───── SUPPLIED MATERIAL
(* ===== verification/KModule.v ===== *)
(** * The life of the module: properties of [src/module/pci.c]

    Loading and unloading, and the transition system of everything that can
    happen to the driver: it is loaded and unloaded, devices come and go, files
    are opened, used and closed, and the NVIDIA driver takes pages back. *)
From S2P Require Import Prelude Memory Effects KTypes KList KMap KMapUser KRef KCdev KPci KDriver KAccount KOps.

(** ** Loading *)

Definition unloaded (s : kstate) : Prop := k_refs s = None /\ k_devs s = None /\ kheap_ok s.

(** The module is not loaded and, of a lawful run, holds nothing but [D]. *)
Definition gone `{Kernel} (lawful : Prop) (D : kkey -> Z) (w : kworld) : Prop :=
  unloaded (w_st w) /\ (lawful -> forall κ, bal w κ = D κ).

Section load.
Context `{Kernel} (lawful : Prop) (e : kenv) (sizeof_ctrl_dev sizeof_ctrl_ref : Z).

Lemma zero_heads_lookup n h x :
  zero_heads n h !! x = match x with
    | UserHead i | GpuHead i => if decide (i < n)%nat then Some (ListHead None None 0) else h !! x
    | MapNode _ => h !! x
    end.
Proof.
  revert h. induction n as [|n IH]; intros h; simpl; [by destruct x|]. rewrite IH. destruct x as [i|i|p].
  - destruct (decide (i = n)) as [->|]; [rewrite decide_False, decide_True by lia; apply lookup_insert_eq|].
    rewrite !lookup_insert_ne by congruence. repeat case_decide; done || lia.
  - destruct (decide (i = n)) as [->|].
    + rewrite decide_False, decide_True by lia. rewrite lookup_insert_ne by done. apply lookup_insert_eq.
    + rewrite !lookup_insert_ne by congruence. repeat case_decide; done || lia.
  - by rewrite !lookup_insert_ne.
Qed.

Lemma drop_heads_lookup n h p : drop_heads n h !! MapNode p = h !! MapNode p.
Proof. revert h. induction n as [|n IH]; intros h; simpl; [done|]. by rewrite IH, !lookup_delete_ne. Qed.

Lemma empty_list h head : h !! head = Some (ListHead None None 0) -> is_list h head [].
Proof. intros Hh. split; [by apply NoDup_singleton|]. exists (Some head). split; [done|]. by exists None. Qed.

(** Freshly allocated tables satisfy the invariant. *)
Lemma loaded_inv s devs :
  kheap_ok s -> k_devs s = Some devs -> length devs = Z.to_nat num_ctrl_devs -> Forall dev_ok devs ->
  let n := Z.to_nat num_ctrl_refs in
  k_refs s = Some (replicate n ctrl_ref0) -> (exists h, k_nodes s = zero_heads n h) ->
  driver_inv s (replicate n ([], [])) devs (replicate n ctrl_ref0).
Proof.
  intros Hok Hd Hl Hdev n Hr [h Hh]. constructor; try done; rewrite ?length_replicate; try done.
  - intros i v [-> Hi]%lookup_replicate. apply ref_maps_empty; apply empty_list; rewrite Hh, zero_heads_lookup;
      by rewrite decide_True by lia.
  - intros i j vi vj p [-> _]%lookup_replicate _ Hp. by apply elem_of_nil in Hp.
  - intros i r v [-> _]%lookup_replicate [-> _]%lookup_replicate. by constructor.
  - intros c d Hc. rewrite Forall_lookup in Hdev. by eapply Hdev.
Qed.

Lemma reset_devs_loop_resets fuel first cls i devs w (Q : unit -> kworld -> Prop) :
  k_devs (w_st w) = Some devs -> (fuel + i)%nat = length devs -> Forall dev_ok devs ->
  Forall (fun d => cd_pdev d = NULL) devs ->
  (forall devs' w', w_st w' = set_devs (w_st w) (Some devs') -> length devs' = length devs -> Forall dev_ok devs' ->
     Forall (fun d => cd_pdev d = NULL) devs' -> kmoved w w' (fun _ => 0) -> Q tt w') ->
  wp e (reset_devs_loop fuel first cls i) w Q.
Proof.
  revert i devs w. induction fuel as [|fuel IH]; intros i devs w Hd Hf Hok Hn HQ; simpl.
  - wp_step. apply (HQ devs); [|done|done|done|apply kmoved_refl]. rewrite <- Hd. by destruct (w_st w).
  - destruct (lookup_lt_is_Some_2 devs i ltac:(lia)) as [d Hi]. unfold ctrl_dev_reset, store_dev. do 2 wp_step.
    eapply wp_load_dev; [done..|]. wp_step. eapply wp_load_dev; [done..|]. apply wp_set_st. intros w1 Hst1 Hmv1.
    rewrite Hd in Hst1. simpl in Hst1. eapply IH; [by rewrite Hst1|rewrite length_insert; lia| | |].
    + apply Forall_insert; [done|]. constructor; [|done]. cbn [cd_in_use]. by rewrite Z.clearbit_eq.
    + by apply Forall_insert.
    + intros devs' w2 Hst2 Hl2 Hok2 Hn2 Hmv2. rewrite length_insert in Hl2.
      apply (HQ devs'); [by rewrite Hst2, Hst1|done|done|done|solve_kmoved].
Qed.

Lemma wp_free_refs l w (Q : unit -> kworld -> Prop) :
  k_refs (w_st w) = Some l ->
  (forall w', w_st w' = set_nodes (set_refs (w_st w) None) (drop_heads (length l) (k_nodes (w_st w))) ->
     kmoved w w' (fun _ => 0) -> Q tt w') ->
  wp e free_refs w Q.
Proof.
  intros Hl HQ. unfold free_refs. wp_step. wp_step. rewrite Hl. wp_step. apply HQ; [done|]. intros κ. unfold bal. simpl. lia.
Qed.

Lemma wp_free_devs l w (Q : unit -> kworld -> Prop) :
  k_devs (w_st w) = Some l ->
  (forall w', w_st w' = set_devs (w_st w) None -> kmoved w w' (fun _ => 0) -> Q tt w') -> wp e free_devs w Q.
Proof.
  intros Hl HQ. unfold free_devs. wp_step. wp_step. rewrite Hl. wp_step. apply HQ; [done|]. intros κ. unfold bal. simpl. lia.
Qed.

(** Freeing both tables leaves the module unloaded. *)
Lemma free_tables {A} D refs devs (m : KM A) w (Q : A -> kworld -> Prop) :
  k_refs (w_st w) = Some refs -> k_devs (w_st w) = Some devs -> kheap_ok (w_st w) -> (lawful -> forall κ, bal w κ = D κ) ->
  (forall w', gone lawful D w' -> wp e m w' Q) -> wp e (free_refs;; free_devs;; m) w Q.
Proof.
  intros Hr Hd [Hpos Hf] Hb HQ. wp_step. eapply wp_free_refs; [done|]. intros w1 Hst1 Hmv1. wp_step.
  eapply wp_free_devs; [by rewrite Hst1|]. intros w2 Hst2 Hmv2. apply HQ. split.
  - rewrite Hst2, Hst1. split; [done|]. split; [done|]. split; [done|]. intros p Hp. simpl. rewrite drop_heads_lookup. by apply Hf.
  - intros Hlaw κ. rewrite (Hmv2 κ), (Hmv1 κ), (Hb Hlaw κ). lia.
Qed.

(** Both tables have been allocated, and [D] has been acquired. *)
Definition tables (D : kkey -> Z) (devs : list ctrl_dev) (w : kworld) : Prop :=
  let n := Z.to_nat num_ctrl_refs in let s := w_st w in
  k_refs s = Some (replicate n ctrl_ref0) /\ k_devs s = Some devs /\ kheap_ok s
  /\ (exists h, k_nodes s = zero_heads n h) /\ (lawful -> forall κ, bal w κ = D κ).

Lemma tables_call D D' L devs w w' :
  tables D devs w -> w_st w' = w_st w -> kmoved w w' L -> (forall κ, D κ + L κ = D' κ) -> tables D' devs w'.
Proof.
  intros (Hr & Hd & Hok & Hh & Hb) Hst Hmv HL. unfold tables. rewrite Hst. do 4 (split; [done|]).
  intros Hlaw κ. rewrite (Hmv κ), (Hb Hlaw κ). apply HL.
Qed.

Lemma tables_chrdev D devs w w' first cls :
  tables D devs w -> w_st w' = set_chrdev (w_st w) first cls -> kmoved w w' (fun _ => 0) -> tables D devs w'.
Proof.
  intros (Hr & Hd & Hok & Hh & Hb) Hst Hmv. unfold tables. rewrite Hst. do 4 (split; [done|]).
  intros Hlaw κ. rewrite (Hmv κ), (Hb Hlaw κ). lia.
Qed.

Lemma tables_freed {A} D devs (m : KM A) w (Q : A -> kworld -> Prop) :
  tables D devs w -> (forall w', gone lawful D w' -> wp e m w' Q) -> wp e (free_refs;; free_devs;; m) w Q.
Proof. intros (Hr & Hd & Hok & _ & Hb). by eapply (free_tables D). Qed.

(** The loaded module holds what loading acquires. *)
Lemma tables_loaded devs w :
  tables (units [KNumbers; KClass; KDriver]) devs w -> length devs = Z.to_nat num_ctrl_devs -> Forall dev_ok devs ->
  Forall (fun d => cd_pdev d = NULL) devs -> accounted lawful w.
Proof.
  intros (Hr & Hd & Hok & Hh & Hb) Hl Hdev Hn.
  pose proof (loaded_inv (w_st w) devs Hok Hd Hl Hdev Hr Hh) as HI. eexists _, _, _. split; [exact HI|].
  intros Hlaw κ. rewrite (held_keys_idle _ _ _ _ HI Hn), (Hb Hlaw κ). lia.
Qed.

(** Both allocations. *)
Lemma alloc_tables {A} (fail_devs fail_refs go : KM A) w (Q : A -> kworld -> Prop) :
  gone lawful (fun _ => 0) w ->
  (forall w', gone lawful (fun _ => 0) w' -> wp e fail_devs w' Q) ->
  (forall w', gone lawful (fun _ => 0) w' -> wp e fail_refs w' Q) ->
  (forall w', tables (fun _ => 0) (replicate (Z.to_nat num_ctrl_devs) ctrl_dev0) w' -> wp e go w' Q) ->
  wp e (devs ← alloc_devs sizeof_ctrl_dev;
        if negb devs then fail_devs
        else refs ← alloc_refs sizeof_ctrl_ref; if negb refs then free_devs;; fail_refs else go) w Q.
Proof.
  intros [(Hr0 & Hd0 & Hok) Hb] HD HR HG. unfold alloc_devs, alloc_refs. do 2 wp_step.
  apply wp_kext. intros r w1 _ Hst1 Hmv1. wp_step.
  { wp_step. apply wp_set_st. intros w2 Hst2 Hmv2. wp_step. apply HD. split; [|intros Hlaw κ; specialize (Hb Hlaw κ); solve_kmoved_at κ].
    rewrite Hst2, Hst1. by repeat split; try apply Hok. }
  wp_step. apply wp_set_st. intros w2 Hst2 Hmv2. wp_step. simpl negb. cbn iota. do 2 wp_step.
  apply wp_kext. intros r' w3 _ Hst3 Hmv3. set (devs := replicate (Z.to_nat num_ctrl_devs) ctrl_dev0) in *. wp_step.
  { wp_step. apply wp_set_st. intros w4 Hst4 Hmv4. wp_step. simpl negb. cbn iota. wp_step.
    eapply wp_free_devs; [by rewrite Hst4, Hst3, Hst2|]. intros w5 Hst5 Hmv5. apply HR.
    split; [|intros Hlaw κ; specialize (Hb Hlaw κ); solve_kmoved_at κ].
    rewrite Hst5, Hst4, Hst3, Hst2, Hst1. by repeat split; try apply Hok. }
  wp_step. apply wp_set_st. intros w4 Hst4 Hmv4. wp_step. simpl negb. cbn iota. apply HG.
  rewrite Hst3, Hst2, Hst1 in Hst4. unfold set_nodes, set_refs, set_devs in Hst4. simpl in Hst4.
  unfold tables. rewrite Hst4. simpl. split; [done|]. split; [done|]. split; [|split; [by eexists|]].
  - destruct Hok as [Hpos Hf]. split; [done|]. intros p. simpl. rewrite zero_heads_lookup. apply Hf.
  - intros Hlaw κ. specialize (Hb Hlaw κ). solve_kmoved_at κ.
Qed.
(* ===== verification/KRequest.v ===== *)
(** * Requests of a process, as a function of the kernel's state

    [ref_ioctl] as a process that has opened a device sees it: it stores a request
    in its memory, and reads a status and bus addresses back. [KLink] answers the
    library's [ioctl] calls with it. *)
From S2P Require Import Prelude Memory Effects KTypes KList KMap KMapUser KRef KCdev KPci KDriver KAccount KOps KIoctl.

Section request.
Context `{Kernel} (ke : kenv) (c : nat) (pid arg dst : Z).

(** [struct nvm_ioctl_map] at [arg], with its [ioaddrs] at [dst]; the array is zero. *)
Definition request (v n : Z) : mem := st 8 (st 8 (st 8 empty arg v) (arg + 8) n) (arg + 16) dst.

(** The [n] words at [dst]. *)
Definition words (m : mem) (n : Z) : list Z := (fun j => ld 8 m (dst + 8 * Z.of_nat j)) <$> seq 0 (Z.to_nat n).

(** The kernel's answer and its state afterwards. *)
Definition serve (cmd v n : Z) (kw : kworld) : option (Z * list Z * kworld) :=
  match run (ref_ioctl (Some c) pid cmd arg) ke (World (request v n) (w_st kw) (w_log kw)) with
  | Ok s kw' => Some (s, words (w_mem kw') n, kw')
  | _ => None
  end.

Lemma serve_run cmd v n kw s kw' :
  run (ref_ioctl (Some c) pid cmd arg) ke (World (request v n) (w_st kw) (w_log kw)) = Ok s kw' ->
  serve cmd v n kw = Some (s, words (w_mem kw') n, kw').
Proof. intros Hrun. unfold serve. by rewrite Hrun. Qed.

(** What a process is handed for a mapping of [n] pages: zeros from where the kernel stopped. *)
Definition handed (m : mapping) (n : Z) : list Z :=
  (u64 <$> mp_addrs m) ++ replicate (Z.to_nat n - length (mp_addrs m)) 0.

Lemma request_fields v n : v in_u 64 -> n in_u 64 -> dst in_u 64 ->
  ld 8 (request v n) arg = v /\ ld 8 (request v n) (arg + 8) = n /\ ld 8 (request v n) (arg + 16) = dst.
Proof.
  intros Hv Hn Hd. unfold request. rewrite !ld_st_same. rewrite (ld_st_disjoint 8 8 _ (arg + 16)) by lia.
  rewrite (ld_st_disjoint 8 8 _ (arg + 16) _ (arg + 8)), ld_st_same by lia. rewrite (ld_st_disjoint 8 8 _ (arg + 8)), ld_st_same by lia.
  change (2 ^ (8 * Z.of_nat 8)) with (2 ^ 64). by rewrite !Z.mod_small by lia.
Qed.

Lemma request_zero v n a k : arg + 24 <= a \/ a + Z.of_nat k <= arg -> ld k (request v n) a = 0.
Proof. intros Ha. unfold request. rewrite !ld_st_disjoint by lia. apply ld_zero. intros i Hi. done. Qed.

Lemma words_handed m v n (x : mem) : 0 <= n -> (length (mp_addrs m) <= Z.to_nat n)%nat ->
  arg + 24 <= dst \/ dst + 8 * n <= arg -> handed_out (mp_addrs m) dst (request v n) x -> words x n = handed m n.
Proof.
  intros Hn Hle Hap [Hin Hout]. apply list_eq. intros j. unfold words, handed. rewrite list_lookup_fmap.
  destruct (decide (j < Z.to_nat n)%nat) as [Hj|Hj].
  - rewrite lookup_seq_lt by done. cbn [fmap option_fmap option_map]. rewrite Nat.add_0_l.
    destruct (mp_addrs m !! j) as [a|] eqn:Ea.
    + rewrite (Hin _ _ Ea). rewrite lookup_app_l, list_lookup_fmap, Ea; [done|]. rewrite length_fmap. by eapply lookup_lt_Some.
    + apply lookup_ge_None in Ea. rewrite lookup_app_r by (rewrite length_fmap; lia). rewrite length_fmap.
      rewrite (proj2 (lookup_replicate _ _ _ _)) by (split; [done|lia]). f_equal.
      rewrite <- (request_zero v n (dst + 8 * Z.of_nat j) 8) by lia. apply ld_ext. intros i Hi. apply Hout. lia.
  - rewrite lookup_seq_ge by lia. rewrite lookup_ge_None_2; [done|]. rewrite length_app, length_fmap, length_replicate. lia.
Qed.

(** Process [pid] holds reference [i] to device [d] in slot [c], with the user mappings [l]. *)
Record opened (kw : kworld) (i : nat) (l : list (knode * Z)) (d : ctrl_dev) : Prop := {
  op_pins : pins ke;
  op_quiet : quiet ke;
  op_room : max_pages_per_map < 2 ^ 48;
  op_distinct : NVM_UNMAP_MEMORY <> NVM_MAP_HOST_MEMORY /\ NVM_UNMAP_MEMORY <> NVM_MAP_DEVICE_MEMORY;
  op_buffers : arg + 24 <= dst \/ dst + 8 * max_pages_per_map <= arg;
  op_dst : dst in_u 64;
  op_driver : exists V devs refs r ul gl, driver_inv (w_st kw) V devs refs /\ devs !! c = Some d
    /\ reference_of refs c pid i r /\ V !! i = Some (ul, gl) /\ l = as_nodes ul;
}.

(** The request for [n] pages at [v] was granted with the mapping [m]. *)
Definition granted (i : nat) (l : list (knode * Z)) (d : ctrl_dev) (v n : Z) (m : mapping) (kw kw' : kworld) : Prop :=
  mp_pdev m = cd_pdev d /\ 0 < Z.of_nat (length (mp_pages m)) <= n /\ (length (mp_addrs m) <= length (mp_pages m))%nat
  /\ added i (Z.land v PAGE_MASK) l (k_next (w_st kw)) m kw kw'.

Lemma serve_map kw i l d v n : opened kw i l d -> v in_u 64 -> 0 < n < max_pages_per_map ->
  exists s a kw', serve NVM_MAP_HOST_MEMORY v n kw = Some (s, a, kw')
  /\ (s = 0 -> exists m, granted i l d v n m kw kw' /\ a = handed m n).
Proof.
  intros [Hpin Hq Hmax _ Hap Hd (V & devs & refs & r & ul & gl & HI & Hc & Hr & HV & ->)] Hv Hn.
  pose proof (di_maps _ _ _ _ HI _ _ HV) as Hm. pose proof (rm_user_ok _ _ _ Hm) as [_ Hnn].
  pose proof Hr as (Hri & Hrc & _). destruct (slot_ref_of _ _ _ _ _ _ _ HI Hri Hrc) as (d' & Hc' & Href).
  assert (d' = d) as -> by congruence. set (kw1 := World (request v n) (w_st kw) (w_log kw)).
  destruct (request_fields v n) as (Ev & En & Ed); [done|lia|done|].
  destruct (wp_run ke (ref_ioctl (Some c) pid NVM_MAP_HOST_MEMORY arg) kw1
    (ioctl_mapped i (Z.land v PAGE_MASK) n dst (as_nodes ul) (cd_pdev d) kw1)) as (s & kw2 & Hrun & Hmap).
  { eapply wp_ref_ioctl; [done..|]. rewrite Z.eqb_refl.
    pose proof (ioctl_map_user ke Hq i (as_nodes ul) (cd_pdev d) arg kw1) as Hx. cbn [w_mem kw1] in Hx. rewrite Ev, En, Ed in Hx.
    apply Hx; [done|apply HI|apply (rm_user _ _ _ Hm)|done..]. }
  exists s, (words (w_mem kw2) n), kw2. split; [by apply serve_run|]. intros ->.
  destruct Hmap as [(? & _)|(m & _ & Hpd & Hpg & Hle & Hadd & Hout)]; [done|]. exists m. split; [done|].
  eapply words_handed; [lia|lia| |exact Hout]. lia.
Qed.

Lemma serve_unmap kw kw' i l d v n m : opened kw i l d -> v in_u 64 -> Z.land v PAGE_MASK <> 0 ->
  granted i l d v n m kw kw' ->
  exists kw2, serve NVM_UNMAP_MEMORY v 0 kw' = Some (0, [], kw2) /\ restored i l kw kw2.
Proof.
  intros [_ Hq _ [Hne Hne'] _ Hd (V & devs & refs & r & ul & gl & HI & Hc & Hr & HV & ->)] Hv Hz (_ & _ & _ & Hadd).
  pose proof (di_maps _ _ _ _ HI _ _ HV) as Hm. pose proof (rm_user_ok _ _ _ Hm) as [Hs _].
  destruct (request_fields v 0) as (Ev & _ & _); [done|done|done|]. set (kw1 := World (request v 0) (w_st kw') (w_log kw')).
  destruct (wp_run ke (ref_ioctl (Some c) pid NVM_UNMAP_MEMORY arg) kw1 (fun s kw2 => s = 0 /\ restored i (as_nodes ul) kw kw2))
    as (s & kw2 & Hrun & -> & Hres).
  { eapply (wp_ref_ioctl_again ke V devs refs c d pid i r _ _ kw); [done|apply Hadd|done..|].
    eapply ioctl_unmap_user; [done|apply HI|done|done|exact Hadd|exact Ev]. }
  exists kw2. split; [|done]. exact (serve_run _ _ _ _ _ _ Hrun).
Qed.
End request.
──────────
# [TASK DETAILS]
Give the number of lines above in which the word "KAccount" appears, and nothing more.

# [ANSWER SPACE]
2